Code accompanies the article:
BRADSHAW, CJA, JM CHALKER, SA CRABTREE, BA EIJKELKAMP, JA LONG, JR SMITH, K TRINAJSTIC, V WEISBECKER. 2021. A fairer way to compare researchers at any career stage and in any discipline using open-access citation data. PLoS One 16(9): e0257141. doi:10.1371/journal.pone.0257141
--
DIRECTIONS
- Create a .csv file of exactly the same format as the example file in this repository ('datasample.csv'):
- COLUMN 1: personID — any character identification of an individual researcher (can be a name)
- COLUMN 2: gender — researcher's gender ("F" or "M")

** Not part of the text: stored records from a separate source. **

(** * AI character chat: engagement scheduler, model gateway decoder,
      voice selector and persona store

    A shallow embedding of the application root ([App.tsx]), of the
    voice picker and the speaker button of the chat window
    ([ChatWindow.tsx]), of the persona editor ([CharacterModal.tsx]) and
    of the quiz that builds a persona ([DynamicQuizModal.tsx]).  React state is a
    record, the three [useRef] cells are fields of that record, and the
    browser (its timer table, its clock, [alert], [console.error], the
    pending promises of the model API) is an explicit environment that
    every handler threads through.  An [async] handler is split at its
    [await]: the part before it runs when the event is dispatched, the
    part after it when the promise settles, and React renders (running
    the effects whose dependencies changed) after each part. *)

From Stdlib Require Import String Ascii List ZArith NArith QArith Qround Bool Lia.
From stdpp Require Import gmap strings.
Import ListNotations.

Local Open Scope string_scope.
Local Open Scope list_scope.

(** ** JavaScript string primitives used by the sources

    A JavaScript string is the Rocq string of its UTF-8 encoding, which
    is what a string literal of this file holds.  ASCII text (the
    identifiers of [crypto.randomUUID], BCP-47 language tags, the
    keywords of the voice picker) has one byte per UTF-16 code unit, the
    sequence [charCodeAt] enumerates.  Prefix and substring tests on
    encoded text are those on the text, UTF-8 being self-synchronising;
    [toLowerCase] lowers the ASCII letters; [trim] removes every
    white-space and line-terminator character of ECMAScript, ASCII or
    not.  A byte string that is not well-formed UTF-8 stands for no
    JavaScript string: U+00A0 is the two bytes C2 A0, never the byte A0
    alone. *)

Module JS.

(** [s.startsWith(p)] *)
Definition startsWith (s p : string) : bool := String.prefix p s.

(** [s.includes(sub)] *)
Fixpoint includes (s sub : string) : bool :=
  String.prefix sub s ||
  match s with
  | EmptyString => false
  | String _ rest => includes rest sub
  end.

Definition lowerCodeUnit (c : ascii) : ascii :=
  let n := nat_of_ascii c in
  if (65 <=? n)%nat && (n <=? 90)%nat then ascii_of_nat (n + 32) else c.

(** [s.toLowerCase()]: the ASCII letters are lowered, the bytes of any
    other character stay as they are. *)
Fixpoint toLowerCase (s : string) : string :=
  match s with
  | EmptyString => EmptyString
  | String c rest => String (lowerCodeUnit c) (toLowerCase rest)
  end.

(** [s.split(sep)[0]] for a one-character separator: the text before
    its first occurrence, the whole string when there is none. *)
Fixpoint splitHead (sep : ascii) (s : string) : string :=
  match s with
  | EmptyString => EmptyString
  | String c rest =>
      if Ascii.eqb c sep then EmptyString else String c (splitHead sep rest)
  end.

(** [s.split('').reduce((acc, ch) => acc + ch.charCodeAt(0), 0)] *)
Fixpoint charCodeSum (s : string) : nat :=
  match s with
  | EmptyString => 0
  | String c rest => nat_of_ascii c + charCodeSum rest
  end.

(** Truthiness of a string: only the empty string is falsy. *)
Definition nonEmpty (s : string) : bool :=
  match s with EmptyString => false | String _ _ => true end.

(** White space that [trim] removes: the WhiteSpace and LineTerminator
    characters of ECMAScript, each in its UTF-8 encoding.  One byte:
    U+0009 to U+000D and U+0020. *)
Definition isSpace (c : ascii) : bool :=
  let n := nat_of_ascii c in
  ((9 <=? n)%nat && (n <=? 13)%nat) || (n =? 32)%nat.

(** Two bytes: U+00A0 (C2 A0). *)
Definition isSpace2 (c d : ascii) : bool :=
  (nat_of_ascii c =? 194)%nat && (nat_of_ascii d =? 160)%nat.

(** Three bytes: U+1680 (E1 9A 80); U+2000 to U+200A, U+2028, U+2029
    and U+202F (E2 80 80 to 8A, A8, A9, AF); U+205F (E2 81 9F); U+3000
    (E3 80 80); U+FEFF (EF BB BF). *)
Definition isSpace3 (c d e : ascii) : bool :=
  let c := nat_of_ascii c in
  let d := nat_of_ascii d in
  let e := nat_of_ascii e in
  ((c =? 225) && (d =? 154) && (e =? 128))%nat
  || ((c =? 226) && (d =? 128)
      && (((128 <=? e) && (e <=? 138)) || (e =? 168) || (e =? 169) || (e =? 175)))%nat
  || ((c =? 226) && (d =? 129) && (e =? 159))%nat
  || ((c =? 227) && (d =? 128) && (e =? 128))%nat
  || ((c =? 239) && (d =? 187) && (e =? 191))%nat.

(** [s.trimStart()] *)
Fixpoint trimStart (s : string) : string :=
  match s with
  | EmptyString => EmptyString
  | String c rest1 =>
      if isSpace c then trimStart rest1
      else
        match rest1 with
        | EmptyString => s
        | String d rest2 =>
            if isSpace2 c d then trimStart rest2
            else
              match rest2 with
              | EmptyString => s
              | String e rest3 =>
                  if isSpace3 c d e then trimStart rest3 else s
              end
        end
  end.

(** [s.trimEnd()]: the text is cut where only white space follows.  A
    suffix that starts inside a character starts with a continuation
    byte, which begins no white-space character. *)
Fixpoint trimEnd (s : string) : string :=
  match s with
  | EmptyString => EmptyString
  | String c rest =>
      if nonEmpty (trimStart s) then String c (trimEnd rest) else EmptyString
  end.

(** [s.trim()] *)
Definition trim (s : string) : string := trimEnd (trimStart s).

(** The 25 white-space and line-terminator characters, encoded. *)
Definition whiteSpace : list string :=
  [ String "009" ""; String "010" ""; String "011" ""; String "012" "";
    String "013" ""; String "032" "";
    String "194" (String "160" "");
    String "225" (String "154" (String "128" ""));
    String "226" (String "128" (String "128" ""));
    String "226" (String "128" (String "129" ""));
    String "226" (String "128" (String "130" ""));
    String "226" (String "128" (String "131" ""));
    String "226" (String "128" (String "132" ""));
    String "226" (String "128" (String "133" ""));
    String "226" (String "128" (String "134" ""));
    String "226" (String "128" (String "135" ""));
    String "226" (String "128" (String "136" ""));
    String "226" (String "128" (String "137" ""));
    String "226" (String "128" (String "138" ""));
    String "226" (String "128" (String "168" ""));
    String "226" (String "128" (String "169" ""));
    String "226" (String "128" (String "175" ""));
    String "226" (String "129" (String "159" ""));
    String "227" (String "128" (String "128" ""));
    String "239" (String "187" (String "191" "")) ].

(** A text that holds white space only (the empty text included). *)
Inductive blank : string -> Prop :=
| blank_nil : blank EmptyString
| blank_cons (w rest : string) :
    In w whiteSpace -> blank rest -> blank (String.append w rest).

(** The text after the white-space character [s] starts with. *)
Definition afterSpace (s : string) : option string :=
  match s with
  | EmptyString => None
  | String c rest1 =>
      if isSpace c then Some rest1
      else
        match rest1 with
        | EmptyString => None
        | String d rest2 =>
            if isSpace2 c d then Some rest2
            else
              match rest2 with
              | EmptyString => None
              | String e rest3 => if isSpace3 c d e then Some rest3 else None
              end
        end
  end.

(** [a || b] on strings. *)
Definition orElse (a b : string) : string := if nonEmpty a then a else b.

(** [Array.prototype.some] *)
Definition some {A} (p : A -> bool) (l : list A) : bool := existsb p l.

(** [Array.prototype.sort(cmp)] with [cmp = (a, b) => key b - key a]:
    the sort is stable, so equal keys keep their input order.  An
    element travels past the strictly larger keys only. *)
Fixpoint insertDesc {A} (key : A -> Z) (x : A) (l : list A) : list A :=
  match l with
  | [] => [x]
  | y :: rest =>
      if (key x <? key y)%Z then y :: insertDesc key x rest
      else x :: y :: rest
  end.

Fixpoint sortDesc {A} (key : A -> Z) (l : list A) : list A :=
  match l with
  | [] => []
  | x :: rest => insertDesc key x (sortDesc key rest)
  end.

End JS.

(** ** Data model ([types.ts]) *)

Inductive Gender := male | female | neutral.
Inductive VoiceProfile := low | medium | high.
Inductive VoiceSpeed := slow | normalSpeed | fast.
Inductive ChatMode := normal | game.
Inductive Role := user | model.

Record Character := {
  c_id : string;
  c_name : string;
  c_avatar : string;
  c_personality : string;
  c_memory : string;
  c_purpose : option string;          (* [purpose?: string] *)
  c_gender : Gender;
  c_language : string;
  c_voiceProfile : VoiceProfile;
  c_voiceSpeed : VoiceSpeed
}.

(** The fields of a [SpeechSynthesisVoice] the picker reads. *)
Record Voice := {
  v_name : string;
  v_lang : string;
  v_localService : bool;
  v_default : bool
}.

(** ** Voice selector ([getCharacterVoice], ChatWindow.tsx) *)

Definition maleKeywords : list string :=
  ["male"; "david"; "mark"; "james"; "tom"; "alex"; "daniel"; "fred"; "rishi"].

Definition femaleKeywords : list string :=
  ["female"; "zira"; "susan"; "linda"; "hazel"; "karen"; "moira"; "samantha"; "tessa"].

(** The score the sort comparator computes for one voice. *)
Definition voiceScore (gender : Gender) (v : Voice) : Z :=
  let vName := JS.toLowerCase (v_name v) in
  let genderScore :=
    match gender with
    | neutral => 0%Z
    | _ =>
        let targetKeywords :=
          match gender with male => maleKeywords | _ => femaleKeywords end in
        let oppositeKeywords :=
          match gender with male => femaleKeywords | _ => maleKeywords end in
        ((if JS.some (fun kw => JS.includes vName kw) targetKeywords then 100 else 0)
         - (if JS.some (fun kw => JS.includes vName kw) oppositeKeywords then 50 else 0))%Z
    end in
  (genderScore
   + (if v_localService v then 10 else 0)
   + (if JS.includes vName "google" then 5 else 0)
   + (if JS.includes vName "microsoft" then 3 else 0)
   - (if v_default v then 1 else 0))%Z.

Definition isNil {A} (l : list A) : bool :=
  match l with [] => true | _ => false end.

(** [!x] for a value that is an object, a non-empty string or [null]. *)
Definition isNull {A} (x : option A) : bool :=
  match x with None => true | Some _ => false end.

(** [l[0] || null] *)
Definition first {A} (l : list A) : option A :=
  match l with [] => None | x :: _ => Some x end.

Definition getCharacterVoice (voices : list Voice) (character : Character)
  : option Voice :=
  if isNil voices then None
  else
    let lang := JS.orElse (c_language character) "en-US" in
    let langVoices :=
      List.filter (fun v => JS.startsWith (v_lang v) (JS.splitHead "-" lang)) voices in
    let langVoices :=
      if isNil langVoices
      then List.filter (fun v => JS.startsWith (v_lang v) "en") voices
      else langVoices in
    if isNil langVoices then first voices
    else
      let sortedVoices := JS.sortDesc (voiceScore (c_gender character)) langVoices in
      if isNil sortedVoices
      then match first langVoices with Some v => Some v | None => first voices end
      else
        let charCodeSum := JS.charCodeSum (c_id character) in
        let voiceIndex := (charCodeSum mod length sortedVoices)%nat in
        nth_error sortedVoices voiceIndex.

(** ** JSON values and messages

    [JSON.parse] is the platform's; the development is parametric in it
    (Section [Gateway] below).  A parsed value is one of the six JSON
    kinds; a number is the rational its finite double denotes, an object
    is its list of members, keys distinct. *)

#[warnings="-register-all"]
Inductive JSValue :=
| JNull
| JBool (b : bool)
| JNum (q : Q)
| JStr (s : string)
| JArr (items : list JSValue)
| JObj (members : list (string * JSValue)).

(** Truthiness, as [||] tests it. *)
Definition truthy (v : JSValue) : bool :=
  match v with
  | JNull => false
  | JBool b => b
  | JNum q => negb (Qeq_bool q 0)
  | JStr s => JS.nonEmpty s
  | JArr _ | JObj _ => true
  end.

(** [v.key] for a non-null [v] and a key that is no built-in property
    ([dialogue], [thought], [action], [user_response_options]): the
    member of an object, [undefined] ([None]) on anything else. *)
Definition member (key : string) (v : JSValue) : option JSValue :=
  match v with
  | JObj members =>
      match List.find (fun kv => String.eqb (fst kv) key) members with
      | Some kv => Some (snd kv)
      | None => None
      end
  | _ => None
  end.

(** A [Message] as the application root builds it; identifiers come from
    [crypto.randomUUID], modelled by a counter of fresh tokens.  The image
    fields of [types.ts] are never set by these handlers.  The fields
    copied out of a parsed reply hold whatever JSON value the reply
    had there. *)
Record Message := {
  m_id : nat;
  m_role : Role;
  m_text : JSValue;
  m_thought : option JSValue;
  m_action : option JSValue;
  m_userResponseOptions : option JSValue
}.

Definition textMessage (uuid : nat) (role : Role) (text : string) : Message :=
  {| m_id := uuid; m_role := role; m_text := JStr text;
     m_thought := None; m_action := None; m_userResponseOptions := None |}.

Definition isUser (m : Message) : bool :=
  match m_role m with user => true | model => false end.

(** ** Application state and browser environment *)

(** What a pending timer runs when it fires:
    [latestHandleProactiveGreeting.current()] or
    [latestHandleSendFollowUp.current()]. *)
Inductive TimerCallback := GreetingTimer | InactivityTimer.

(** One entry of the browser's timer table; [setTimeout] returns
    [t_handle], a positive integer. *)
Record Timer := {
  t_handle : positive;
  t_callback : TimerCallback;
  t_due : N
}.

Inductive CallKind := SendCall | GreetingCall | FollowUpCall | AnalysisCall.
Implicit Types (w : World) (payload : FlipFlopRequest) (c : client).
Implicit Types (p : str) (tr : list event) (e : exn).



Lemma call_llm_nonempty w n1 n2 p tr :
  call_llm w n1 n2 = (Return p, tr) → p ≠ [].
Proof.
  unfold _call_flipflop_llm. unfold_M.
  destruct (_build_llm_client w) as [c|e]; [|done].
  destruct (chat_completions_create _ _ _ _ _) as [[[|first rest]]|exc];
    try done.
  cbn [choices]. destruct (strip _) as [|a p']; [done|].
  by intros [= <- _].
Qed.

(** What a request calls: what the adapter calls, then at most the one
    POST of a request that asked for an image. *)
Lemma run_trace_cases w payload :
  ∃ tr',
    trace (run w payload)
    = trace (call_llm w (strip (noun1 payload)) (strip (noun2 payload)))
      ++ tr'
    ∧ (tr' = []
       ∨ request_image payload = true
         ∧ (∃ p, outcome (call_llm w (strip (noun1 payload))
                            (strip (noun2 payload))) = Return p)
         ∧ ∃ url prompt, tr' = [image_post url prompt]).
Proof.
  destruct (call_llm w (strip (noun1 payload)) (strip (noun2 payload)))
    as [[p0|e] tr0] eqn:Hllm.
  - destruct (_enforce_length p0 (enforce_length payload)) as [[p t]|e]
      eqn:Henf.
    + destruct (request_image payload) eqn:Himg.
      * rewrite (run_with_image _ w payload p0 p t tr0 Hllm Henf Himg).
        cbn zeta.
        destruct (generate_trace w
                    (_maybe_build_image_prompt p (image_style_tail payload)))
          as [Hnil|(url & _ & Hpost)];
          destruct (_maybe_generate_image w _) as [[u|e] tr'];
          unfold trace in *; cbn [snd] in *; subst tr'.
        -- exists []. by split; [|left].
        -- exists []. by split; [|left].
        -- eexists. split; [done|]. right. split; [done|].
           split; by eauto.
        -- eexists. split; [done|]. right. split; [done|].
           split; by eauto.
      * rewrite (run_without_image _ w payload p0 p t tr0 Hllm Henf Himg).
        exists []. cbn. rewrite app_nil_r. by split; [|left].
    + rewrite (run_enforce_raise _ w payload p0 e tr0 Hllm Henf).
      exists []. cbn. rewrite app_nil_r. by split; [|left].
  - rewrite (run_llm_raise _ w payload e tr0 Hllm).
    exists []. cbn. rewrite app_nil_r. by split; [|left].
Qed.

Lemma call_llm_trace_cases w n1 n2 :
  trace (call_llm w n1 n2) = []
  ∨ ∃ c, _build_llm_client w = Return c
         ∧ trace (call_llm w n1 n2)
           = [LLMCall c (model_name w) (messages_for n1 n2) 0].
Proof.
  destruct (_build_llm_client w) as [c|e] eqn:Hc.
  - right. exists c. split; [done|]. by apply call_llm_trace.
  - left. by rewrite (call_llm_no_client _ w n1 n2 e Hc).
Qed.

(** X16. A request calls the LLM at most once and the image backend at
    most once, in that order; the image backend is called only for a
    request that asked for an image, and only after the LLM was called. *)
Theorem calls_in_order w payload :
  ∃ llm_calls image_calls,
    trace (flipflop FLIPFLOP_SYSTEM_PROMPT w payload)
    = llm_calls ++ image_calls
    ∧ length llm_calls ≤ 1 ∧ length image_calls ≤ 1
    ∧ existsb is_image_call llm_calls = false
    ∧ forallb is_image_call image_calls = true
    ∧ (image_calls ≠ [] → request_image payload = true ∧ llm_calls ≠ []).
Proof.
  destruct (run_trace_cases w payload) as (tr' & -> & Htr').
  exists (trace (call_llm w (strip (noun1 payload)) (strip (noun2 payload)))),
         tr'.
  split; [done|].
  destruct (call_llm_trace_cases w (strip (noun1 payload))
              (strip (noun2 payload))) as [Hnil|(c & Hc & Hone)].
  - rewrite Hnil in *. destruct Htr' as [->|(Himg & [p Hp] & _)].
    + repeat split; cbn; try done; lia.
    + exfalso.
      destruct (call_llm w (strip (noun1 payload)) (strip (noun2 payload)))
        as [[p0|e] tr0] eqn:Hllm; [|done].
      destruct (_build_llm_client w) as [c|e] eqn:Hc.
      * pose proof (call_llm_trace FLIPFLOP_SYSTEM_PROMPT w
                      (strip (noun1 payload)) (strip (noun2 payload)) c Hc)
          as Hone.
        rewrite Hllm in Hone. by rewrite Hone in Hnil.
      * by rewrite (call_llm_no_client FLIPFLOP_SYSTEM_PROMPT w _ _ e Hc)
          in Hllm.
  - rewrite Hone. destruct Htr' as [->|(Himg & _ & url & prompt & ->)];
      repeat split; cbn; try done; lia.
Qed.

(** X17. Every completion request of a request goes to the client built
    from the environment, at temperature 0, for the model named by
    [OPENAI_MODEL], else [AZURE_OPENAI_DEPLOYMENT], else ["gpt-4o-mini"],
    with two messages: the system prompt, and the two trimmed nouns as
    ["A: ..."] and ["B: ..."] on two lines. *)
Theorem llm_request_shape w payload c model messages temperature :
  LLMCall c model messages temperature
    ∈ trace (flipflop FLIPFLOP_SYSTEM_PROMPT w payload) →
  _build_llm_client w = Return c
  ∧ temperature = 0%Z
  ∧ model = default default_model (first_present w model_names)
  ∧ messages
    = [ {| role := py "system"; content := FLIPFLOP_SYSTEM_PROMPT |};
        user_message (strip (noun1 payload)) (strip (noun2 payload)) ].
Proof.
  destruct (run_trace_cases w payload) as (tr' & -> & Htr').
  intros [Hin|Hin]%elem_of_app.
  - destruct (call_llm_trace_cases w (strip (noun1 payload))
                (strip (noun2 payload))) as [Hnil|(c' & Hc & Hone)].
    + rewrite Hnil in Hin. by apply elem_of_nil in Hin.
    + rewrite Hone in Hin. apply list_elem_of_singleton in Hin.
      injection Hin as -> -> -> ->. split; [done|]. split; [done|].
      split; [apply model_name_first_present|done].
  - destruct Htr' as [->|(_ & _ & url & prompt & ->)].
    + by apply elem_of_nil in Hin.
    + by apply list_elem_of_singleton in Hin.
Qed.

End OrchestratorMore.

Lemma llm_request_shape_witness :
  _build_llm_client scenario_C = Return (OpenAI (py "sk-test") None)
  ∧ 0%Z = 0%Z
  ∧ py "gpt-4o-mini" = default default_model (first_present scenario_C model_names)
  ∧ chat_messages prompt_heading (py "cat") (py "lamp")
    = [ {| role := py "system"; content := prompt_heading |};
        user_message (strip (py "cat")) (strip (py " lamp ")) ].
Proof.
  apply (llm_request_shape prompt_heading scenario_C
           (request true true (Some (py "oil painting")))).
  vm_compute. apply list_elem_of_here.
Defined.

(** ** What a request returns *)

Section Responses.

Variable FLIPFLOP_SYSTEM_PROMPT : str.

#[local] Abbreviation call_llm := (_call_flipflop_llm FLIPFLOP_SYSTEM_PROMPT).
#[local] Abbreviation run := (flipflop FLIPFLOP_SYSTEM_PROMPT).

Implicit Types (w : World) (payload : FlipFlopRequest).
Implicit Types (p : str) (tr : list event) (e : exn) (r : FlipFlopResponse).

(** A response comes from a paragraph of the LLM that passed the
    enforcer. *)
Lemma run_returns w payload r tr :
  run w payload = (Return r, tr) →
  ∃ p0 tr0,
    call_llm w (strip (noun1 payload)) (strip (noun2 payload))
    = (Return p0, tr0)
    ∧ _enforce_length p0 (enforce_length payload)
      = Return (paragraph r, truncated r)
    ∧ (if request_image payload then
         image_prompt r
         = Some (_maybe_build_image_prompt (paragraph r)
                   (image_style_tail payload))
       else image_prompt r = None ∧ image_url r = PNone).
Proof.
  intros Hrun.
  destruct (call_llm w (strip (noun1 payload)) (strip (noun2 payload)))
    as [[p0|e] tr0] eqn:Hllm;
    [|by rewrite (run_llm_raise _ w payload e tr0 Hllm) in Hrun].
  destruct (_enforce_length p0 (enforce_length payload)) as [[p t]|e]
    eqn:Henf;
    [|by rewrite (run_enforce_raise _ w payload p0 e tr0 Hllm Henf) in Hrun].
  exists p0, tr0. split; [done|].
  destruct (request_image payload) eqn:Himg.
  - rewrite (run_with_image _ w payload p0 p t tr0 Hllm Henf Himg) in Hrun.
    cbn zeta in Hrun.
    destruct (_maybe_generate_image w _) as [[u|e] tr']; [|done].
    by injection Hrun as <- _.
  - rewrite (run_without_image _ w payload p0 p t tr0 Hllm Henf Himg)
      in Hrun.
    by injection Hrun as <- _.
Qed.

(** X18. When the image backend fails, the request fails with that error
    although the paragraph was already obtained: no response is returned. *)
Theorem image_failure_fails_request w payload p0 p t tr e :
  call_llm w (strip (noun1 payload)) (strip (noun2 payload))
  = (Return p0, tr) →
  _enforce_length p0 (enforce_length payload) = Return (p, t) →
  request_image payload = true →
  outcome (_maybe_generate_image w
             (_maybe_build_image_prompt p (image_style_tail payload)))
  = Raise e →
  outcome (flipflop FLIPFLOP_SYSTEM_PROMPT w payload) = Raise e
  ∧ upstream_failure_response e = true.
Proof.
  intros Hllm Henf Himg Hfail.
  rewrite (run_with_image _ w payload p0 p t tr Hllm Henf Himg). cbn zeta.
  destruct (generate_raise w _ e Hfail) as [cause ->].
  destruct (_maybe_generate_image w _) as [[u|e'] tr']; [done|].
  unfold outcome in *. cbn [fst] in *. by injection Hfail as ->.
Qed.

- COLUMN 3: i10 — researcher's i10 index (# papers with ≥ 10 citations); must be > 0
- COLUMN 4: h — researcher's h-index
- COLUMN 5: maxcit — number of citations of researcher's most cited peer-reviewed paper
- COLUMN 6: firstyrpub — the year of the researcher's first published peer-reviewed paper
-
Import the sample .csv file, or your own following the format indicated above (make sure first to specify the directory in which 'datasample.csv' resides using the 'setwd()' command):
setwd("/path") # where /path is the directory path on your machine example.dat <- read.csv("datasample.csv", header=T)
-
Alternatively, you can automatically harvest the necessary citation data from Google Scholar using the 'get.profile.func.R' function, which produces a file that can be called directly by the 'epsilon.index.func.R':
i. Predefine a Google Scholar ids vector (12-character user ID from scholar.google.com), e.g.,
ids <- c("1sO0O3wAAAAJ","ZBUju2QAAAAJ","oGAui-IAAAAJ","cpJnEYIAAAAJ","ptDEg44AAAAJ","PJYrOvQAAAAJ","4UxbBYIAAAAJ")
ii. Then define a 'genders' vector of the same length, e.g.,
genders <- c("M","M","F","M","M","F","F")
iii. Load get.profile.func
iv. Define an input file that the epsilon.index.func will use, e.g.,
example.dat <- getProfiledatFunc(ids, genders)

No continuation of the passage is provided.